4. Luol Deng - 10,286 points

Photo: nba

Born in Sudan, he spent his childhood in England before moving to the United States at the age of 14. For a time, he was regarded as the best high school prospect in the country, second only to LeBron James. He was drafted seventh overall by the Phoenix Suns in 2003, but was quickly traded to the Chicago Bulls in exchange for Jackson Vroman.

From 2003 to 2012, he was a member of the Illinois basketball team, where he was the backbone of the team that reached the Conference finals in 2011 against the Miami Heat, along with Derrick Rose.

After moving to Florida and then the Los Angeles Lakers, he decided to sign a contract with the Chicago Bulls even though he had never played for them, to end his career with the team to which he had given far more than his 10,286 points.

3. Bob Love - 12,623 points

Photo: history.bulls

Bob Love, a member of the talented Chicago Bulls of the 1970s, joined the team in 1968 and quickly established himself as a player with undoubted abilities.

However, his 12,623 points represent only a small part of his total, as his contribution was primarily due to his defensive proclivity, which allowed him to protect his trusted teammates Jerry Sloan and Chet Walker. His number 10 jersey was the second to be retired from the Chicago Bulls after his retirement.

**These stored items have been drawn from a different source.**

(** ** The family of a run *)




(** The pedigree defines the families 2 (individual 7) and 1 (individuals
    2, 1, 3).  A variant file with the individuals of family 1 goes on to
    the pipeline; one with all four individuals of the pedigree file is
    turned away, individual 7 not being of the family that was taken. *)
Lemma other_families_are_not_compared :
  consumers_started (annotate Sample.two_families Sample.plain (initial Sample.with_index)).2
  = 1%nat
  ∧ annotate (Sample.env 4 [("2", Sample.second_family); ("1", TestRecessive.recessive_family)]
                None ["1"; "2"; "3"; "7"] (Ok ["1"]))
             Sample.plain (initial Sample.with_index)
    = (Raise (SystemExit None),
       say (mismatch_report TestRecessive.recessive_family ["1"; "2"; "3"; "7"])
           (initial Sample.with_index)).
Proof. split; reflexivity. Qed.


(** ** Where the header goes *)

Lemma append_newline l text : (l +:+ newline) +:+ text = l +:+ newline +:+ text.
Proof.
  induction l as [|c l IH]; [reflexivity|].
  change (String c l +:+ newline) with (String c (l +:+ newline)).
  change (String c (l +:+ newline) +:+ text) with (String c ((l +:+ newline) +:+ text)).
  by rewrite IH.
Qed.

(** The text written is the lines in order, each followed by a newline. *)
Lemma header_text_lines lines :
  header_text lines = foldr (λ line text, line +:+ newline +:+ text) "" lines.
Proof.
  unfold header_text. induction lines as [|l lines IH]; [reflexivity|].
  rewrite fmap_cons. cbn [foldr]. rewrite <- IH.
  destruct lines as [|l' lines]; [reflexivity|].
  rewrite fmap_cons. cbn [String.concat]. apply append_newline.
Qed.

(** C10.  Given a (non-empty) [outfile], [print_headers] does not look at
    [silent]: it opens the file for writing, and when that succeeds the
    file holds the header lines in order, each followed by a newline, and
    nothing of what it held before; nothing is printed.  Without [outfile]
    the header lines are printed unless [silent] is set, in which case
    nothing happens. *)
Theorem print_headers_outfile_or_stdout env head path silent st :
  path ≠ "" →
  print_headers env head (Some path) silent st
  = write_file env path
      (foldr (λ line text, line +:+ newline +:+ text) "" (print_header env head)) st
  ∧ (writable env path = true →
     print_headers env head (Some path) silent st
     = (Ok tt,
        mkState (<[path := foldr (λ line text, line +:+ newline +:+ text) ""
                                 (print_header env head)]> (files st))
                (dirs st) (stdout st) (consumers_started st) (printer_started st)))
  ∧ print_headers env head None silent st
    = (Ok tt, if silent then st else say (print_header env head) st).
Proof.
  intros Hpath.
  assert (truthy (of_path (Some path)) = true) as Ht.
  { simpl. apply negb_true_iff. by apply String.eqb_neq. }
  unfold print_headers. rewrite Ht, header_text_lines. simpl. repeat split.
  - intros Hw. unfold write_file. by rewrite Hw.
  - destruct silent; simpl; [done|]. apply for_each_print.
Qed.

2. Scottie Pippen - 15,123 points

Photo: essentiallysports

He was selected in the 1987 NBA Draft and was a key component of the game system that allowed the Chicago Bulls to win six NBA titles in two Three-peats, a feat that has never been repeated.

Scottie Pippen was called to take over the team during Michael Jordan's exile, and while the team failed to win, it coincided with his two best scoring seasons.

While he will always be remembered for his 15,123 points, an All-Star Game MVP award in 1994, and several NBA quintet nominations, he is one of the most talented players of his generation.

1. Michael Jordan 29,277 points

 Photo: Getty Images

Only "His Airness" Michael Jordan could be seated atop the Chicago Bulls' throne. After Hakeem Olajuwon and Sam Bowie, the living incarnation of the franchise was selected with the third pick in the 1984 Draft, and his career is recognized by anyone with even a passing interest in not only American, but global basketball.

Michael Jordan shattered numerous scoring records during his two stints with the Chicago Bulls, as evidenced by his 10 years as the league's best scorer, during which he amassed 29,277 points, nearly double that of second-place finisher Scottie Pippen.